**DATA EXCERPTS**:
Lemma reverse_pass_indices p :
  block_buffer_head (planner_reverse_pass cfg p) = block_buffer_head p
  /\ block_buffer_tail (planner_reverse_pass cfg p) = block_buffer_tail p.
Proof. unfold planner_reverse_pass. destruct (3 <? _); split; reflexivity. Qed.

Lemma forward_pass_indices p :
  block_buffer_head (planner_forward_pass cfg p) = block_buffer_head p
  /\ block_buffer_tail (planner_forward_pass cfg p) = block_buffer_tail p.
Proof.
  unfold planner_forward_pass.
  destruct (forward_loop _ _ _ _ _ _ _) as [[buf b1] b2]. split; reflexivity.
Qed.

Lemma flag_upd buf c b' k :
  recalculate_flag b' = false ->
  recalculate_flag (buf k) = false ->
  recalculate_flag (upd_block buf c b' k) = false.
Proof. intros H1 H2. unfold upd_block. destruct (Z.eqb c k); assumption. Qed.

Section Loop.
Context (p : planner_state).
Hypothesis Hok : ring_ok cfg p.
Hypothesis Hsmall : BLOCK_BUFFER_SIZE cfg <= 128.
Let n := movesplanned cfg p.
Let head := block_buffer_head p.

Definition next_at (j : Z) : option Z :=
  if Z.eqb j 0 then None else Some (slot cfg p (j - 1)).

Lemma trapezoids_loop_flags fuel : forall j next buf buf' next',
  0 <= j <= n ->
  n - j < Z.of_nat fuel ->
  next = next_at j ->
  (forall i, 0 <= i < j - 1 -> recalculate_flag (buf (slot cfg p i)) = false) ->
  trapezoids_loop cfg fuel head (slot cfg p j) next buf = Some (buf', next') ->
  next' = next_at n
  /\ forall i, 0 <= i < n - 1 -> recalculate_flag (buf' (slot cfg p i)) = false.
Proof.
  pose proof Hok as (Hpow & _ & _).
  induction fuel as [|fuel IH]; intros j next buf buf' next' Hj Hfuel Hnext Hinv;
    cbn [trapezoids_loop].
  - lia.
  - pose proof (slot_head_iff cfg p j Hok Hj) as Hiff. fold head n in Hiff.
    destruct (Z.eqb_spec (slot cfg p j) head) as [Heq|Hne].
    + apply Hiff in Heq. subst j. intros [= <- <-]. split; [exact Hnext|exact Hinv].
    + assert (Hjn : j < n) by (destruct (Z.eq_dec j n) as [E|E]; [apply Hiff in E; contradiction|lia]).
      pose proof (slot_range cfg p j Hpow) as Hr.
      destruct (Z.leb_spec 0 (slot cfg p j)); [|lia].
      destruct (Z.ltb_spec (slot cfg p j) (BLOCK_BUFFER_SIZE cfg)); [|lia].
      cbn [andb negb].
      match goal with |- bind ?e _ = _ -> _ => destruct e as [buf1|] eqn:E1 end;
        cbn [bind]; [|discriminate].
      rewrite slot_next by assumption.
      apply IH; [lia|lia| |].
      * unfold next_at. destruct (Z.eqb_spec (j + 1) 0); [lia|]. do 2 f_equal. lia.
      * intros i Hi.
        subst next. unfold next_at in E1.
        destruct (Z.eqb_spec j 0) as [->|Hj0]; [lia|].
        cbv zeta in E1.
        destruct (Z.eq_dec i (j - 1)) as [->|Hij].
        -- destruct (recalculate_flag (buf (slot cfg p (j - 1)))) eqn:F1.
           ++ cbn [orb] in E1.
              destruct (calculate_trapezoid_for_block _ _ _) as [cur'|]; cbn [bind] in E1;
                [|discriminate].
              injection E1 as <-. unfold upd_block. rewrite Z.eqb_refl. reflexivity.
           ++ cbn [orb] in E1.
              destruct (recalculate_flag (buf (slot cfg p j))).
              ** destruct (calculate_trapezoid_for_block _ _ _) as [cur'|]; cbn [bind] in E1;
                   [|discriminate].
                 injection E1 as <-. unfold upd_block. rewrite Z.eqb_refl. reflexivity.
              ** injection E1 as <-. exact F1.
        -- assert (Hold : recalculate_flag (buf (slot cfg p i)) = false) by (apply Hinv; lia).
           destruct (_ || _).
           ++ destruct (calculate_trapezoid_for_block _ _ _) as [cur'|]; cbn [bind] in E1;
                [|discriminate].
              injection E1 as <-. apply flag_upd; [reflexivity|exact Hold].
           ++ injection E1 as <-. exact Hold.
Qed.

End Loop.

**WHAT IS BEING ASKED**: Pull out all lines from the entries above that include the word "discriminate".

**RESULT OF THIS EXERCISE**:
        cbn [bind]; [|discriminate].
                [|discriminate].
                   [|discriminate].
                [|discriminate].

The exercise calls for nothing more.